■ About this task
Could each entry be returned exactly as it appears?

Top of Source records

(** ** Properties *)

(** The retry loop ends.  When the transport below names, for every rejection by an
    open circuit, a target that was not excluded, a request makes at most
    [maxAttempts * (targets + 1)] iterations whatever the targets answer, and returns; the
    jitter never panics on a delay below the largest duration. *)
Lemma retry_terminates {W} `{!RetryEnv W} `{!FailoverLaws W} req route (w : W) fuel :
  rq_route req = Some route -> int64_retry (rc_Retry route) ->
  let policy := normalizeRetryPolicy (rc_Retry route) (isRetryableMethod (rq_Method req)) in
  rp_maxDelay policy < int64_max ->
  rp_maxAttempts policy * (uniqueTargetCount (rc_Targets route) + 1) <= Z.of_nat fuel ->
  exists result s, RetryTransport_RoundTrip fuel req w = Return result s.
Proof. apply retry_ends. Qed.

Lemma retry_terminates_witness :
  exists result s, RetryTransport_RoundTrip 12 (demo_request "GET" BodyNil) [None; demo_503; None] = Return result s.
Proof.
  apply (retry_terminates _ demo_route).
  - reflexivity.
  - split; split; vm_compute; discriminate.
  - vm_compute. reflexivity.
  - vm_compute. discriminate.
Defined.

(** However long the call has run, it has forwarded at most [maxAttempts] attempts past
    the circuit breakers, and exactly one at most when the method is not retryable (so a
    POST is never sent twice); it slept fewer times than that, never longer than the
    maximum delay. *)
Lemma retry_attempts_are_bounded {W} `{!RetryEnv W} `{!RandLaws W} req route (w : W) fuel :
  rq_route req = Some route -> int64_retry (rc_Retry route) ->
  let policy := normalizeRetryPolicy (rc_Retry route) (isRetryableMethod (rq_Method req)) in
  let trace := st_trace (outcome_state (RetryTransport_RoundTrip fuel req w)) in
  count_events is_forwarded trace <= rp_maxAttempts policy /\
  count_events is_sleep trace < rp_maxAttempts policy /\
  (forall d, EvSleep d ∈ trace -> 0 <= d <= rp_maxDelay policy) /\
  (isRetryableMethod (rq_Method req) = false -> count_events is_forwarded trace <= 1).
Proof. apply retry_bounds. Qed.

Lemma retry_attempts_are_bounded_witness :
  count_events is_forwarded
    (st_trace (outcome_state (RetryTransport_RoundTrip 12 (demo_request "POST" BodyNil) [None; demo_503; demo_503]))) <= 1.
Proof.
  apply (retry_attempts_are_bounded (demo_request "POST" BodyNil) demo_route [None; demo_503; demo_503] 12).
  - reflexivity.
  - split; split; vm_compute; discriminate.
  - reflexivity.
Defined.

(** C19: every attempt sends the client's request again: same method, path, headers and
    route, with the whole body from its start when the request has a body and may be
    retried; a body over the 1 MiB replay limit is refused before any attempt. *)
Theorem retry_replays_request {W} `{!RetryEnv W} `{!RandLaws W} req route (w : W) fuel content :
  rq_route req = Some route -> int64_retry (rc_Retry route) ->
  rq_Body req = BodyReader content None None -> rq_GetBody req = None ->
  1 < rp_maxAttempts (normalizeRetryPolicy (rc_Retry route) (isRetryableMethod (rq_Method req))) ->
  let trace := st_trace (outcome_state (RetryTransport_RoundTrip fuel req w)) in
  (forall r result, EvAttempt r result ∈ trace ->
     rq_Method r = rq_Method req /\ rq_Path r = rq_Path req /\ rq_Header r = rq_Header req /\
     rq_route r = rq_route req /\
     rq_Body r = replayBody content /\ rq_ContentLength r = Z.of_nat (String.length content)) /\
  (maxRetryReplayBodyBytes < Z.of_nat (String.length content) -> trace = []).
Proof.
  intros Hroute H64 Hbody Hget Hmax trace.
  pose proof (normalizeRetryPolicy_good _ (isRetryableMethod (rq_Method req)) H64) as Hp.
  unfold trace, RetryTransport_RoundTrip, GetRouteConfig. rewrite Hroute. cbv zeta.
  rewrite (proj2 (Z.ltb_lt _ _) Hmax), (captureRequestBody_reader _ _ Hbody Hget).
  destruct (Z.leb_spec (Z.of_nat (String.length content)) maxRetryReplayBodyBytes) as [Hle|Hgt].
  - split; [|lia]. intros r result Hin.
    pose proof (retryLoop_result fuel (newRetryCall req route content true) w Hp) as [Hcl _].
    destruct (Hcl _ _ Hin) as (n & tried & _ & ->). by split_and!.
  - split; [by intros ?? ?%elem_of_nil|done].
Qed.

Definition replay_trace : list RetryEvent :=
  st_trace (outcome_state (RetryTransport_RoundTrip 12
    (demo_request "PUT" (BodyReader "hello" None None)) [demo_503; None])).

Lemma retry_replays_request_witness :
  exists r result, replay_trace !! 2%nat = Some (EvAttempt r result) /\
    rq_Body r = BodyReader "hello" None None.
Proof.
  destruct (replay_trace !! 2%nat) as [[r result|d]|] eqn:Hlk;
    [|vm_compute in Hlk; discriminate|vm_compute in Hlk; discriminate].
  exists r, result. split; [reflexivity|].
  destruct (retry_replays_request (demo_request "PUT" (BodyReader "hello" None None)) demo_route
    [demo_503; None] 12 "hello") as [H _];
    [reflexivity|split; split; vm_compute; discriminate|reflexivity..|].
  destruct (H r result) as (_ & _ & _ & _ & Hb & _); [|exact Hb].
  apply (list_elem_of_lookup_2 replay_trace 2). exact Hlk.
Defined.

Bottom of Source records

■ Answer section
(** ** Properties *)

(** The retry loop ends.  When the transport below names, for every rejection by an
    open circuit, a target that was not excluded, a request makes at most
    [maxAttempts * (targets + 1)] iterations whatever the targets answer, and returns; the
    jitter never panics on a delay below the largest duration. *)
Lemma retry_terminates {W} `{!RetryEnv W} `{!FailoverLaws W} req route (w : W) fuel :
  rq_route req = Some route -> int64_retry (rc_Retry route) ->
  let policy := normalizeRetryPolicy (rc_Retry route) (isRetryableMethod (rq_Method req)) in
  rp_maxDelay policy < int64_max ->
  rp_maxAttempts policy * (uniqueTargetCount (rc_Targets route) + 1) <= Z.of_nat fuel ->
  exists result s, RetryTransport_RoundTrip fuel req w = Return result s.
Proof. apply retry_ends. Qed.

Lemma retry_terminates_witness :
  exists result s, RetryTransport_RoundTrip 12 (demo_request "GET" BodyNil) [None; demo_503; None] = Return result s.
Proof.
  apply (retry_terminates _ demo_route).
  - reflexivity.
  - split; split; vm_compute; discriminate.
  - vm_compute. reflexivity.
  - vm_compute. discriminate.
Defined.

(** However long the call has run, it has forwarded at most [maxAttempts] attempts past
    the circuit breakers, and exactly one at most when the method is not retryable (so a
    POST is never sent twice); it slept fewer times than that, never longer than the
    maximum delay. *)
Lemma retry_attempts_are_bounded {W} `{!RetryEnv W} `{!RandLaws W} req route (w : W) fuel :
  rq_route req = Some route -> int64_retry (rc_Retry route) ->
  let policy := normalizeRetryPolicy (rc_Retry route) (isRetryableMethod (rq_Method req)) in
  let trace := st_trace (outcome_state (RetryTransport_RoundTrip fuel req w)) in
  count_events is_forwarded trace <= rp_maxAttempts policy /\
  count_events is_sleep trace < rp_maxAttempts policy /\
  (forall d, EvSleep d ∈ trace -> 0 <= d <= rp_maxDelay policy) /\
  (isRetryableMethod (rq_Method req) = false -> count_events is_forwarded trace <= 1).
Proof. apply retry_bounds. Qed.

Lemma retry_attempts_are_bounded_witness :
  count_events is_forwarded
    (st_trace (outcome_state (RetryTransport_RoundTrip 12 (demo_request "POST" BodyNil) [None; demo_503; demo_503]))) <= 1.
Proof.
  apply (retry_attempts_are_bounded (demo_request "POST" BodyNil) demo_route [None; demo_503; demo_503] 12).
  - reflexivity.
  - split; split; vm_compute; discriminate.
  - reflexivity.
Defined.

(** C19: every attempt sends the client's request again: same method, path, headers and
    route, with the whole body from its start when the request has a body and may be
    retried; a body over the 1 MiB replay limit is refused before any attempt. *)
Theorem retry_replays_request {W} `{!RetryEnv W} `{!RandLaws W} req route (w : W) fuel content :
  rq_route req = Some route -> int64_retry (rc_Retry route) ->
  rq_Body req = BodyReader content None None -> rq_GetBody req = None ->
  1 < rp_maxAttempts (normalizeRetryPolicy (rc_Retry route) (isRetryableMethod (rq_Method req))) ->
  let trace := st_trace (outcome_state (RetryTransport_RoundTrip fuel req w)) in
  (forall r result, EvAttempt r result ∈ trace ->
     rq_Method r = rq_Method req /\ rq_Path r = rq_Path req /\ rq_Header r = rq_Header req /\
     rq_route r = rq_route req /\
     rq_Body r = replayBody content /\ rq_ContentLength r = Z.of_nat (String.length content)) /\
  (maxRetryReplayBodyBytes < Z.of_nat (String.length content) -> trace = []).
Proof.
  intros Hroute H64 Hbody Hget Hmax trace.
  pose proof (normalizeRetryPolicy_good _ (isRetryableMethod (rq_Method req)) H64) as Hp.
  unfold trace, RetryTransport_RoundTrip, GetRouteConfig. rewrite Hroute. cbv zeta.
  rewrite (proj2 (Z.ltb_lt _ _) Hmax), (captureRequestBody_reader _ _ Hbody Hget).
  destruct (Z.leb_spec (Z.of_nat (String.length content)) maxRetryReplayBodyBytes) as [Hle|Hgt].
  - split; [|lia]. intros r result Hin.
    pose proof (retryLoop_result fuel (newRetryCall req route content true) w Hp) as [Hcl _].
    destruct (Hcl _ _ Hin) as (n & tried & _ & ->). by split_and!.
  - split; [by intros ?? ?%elem_of_nil|done].
Qed.

Definition replay_trace : list RetryEvent :=
  st_trace (outcome_state (RetryTransport_RoundTrip 12
    (demo_request "PUT" (BodyReader "hello" None None)) [demo_503; None])).

Lemma retry_replays_request_witness :
  exists r result, replay_trace !! 2%nat = Some (EvAttempt r result) /\
    rq_Body r = BodyReader "hello" None None.
Proof.
  destruct (replay_trace !! 2%nat) as [[r result|d]|] eqn:Hlk;
    [|vm_compute in Hlk; discriminate|vm_compute in Hlk; discriminate].
  exists r, result. split; [reflexivity|].
  destruct (retry_replays_request (demo_request "PUT" (BodyReader "hello" None None)) demo_route
    [demo_503; None] 12 "hello") as [H _];
    [reflexivity|split; split; vm_compute; discriminate|reflexivity..|].
  destruct (H r result) as (_ & _ & _ & _ & Hb & _); [|exact Hb].
  apply (list_elem_of_lookup_2 replay_trace 2). exact Hlk.
Defined.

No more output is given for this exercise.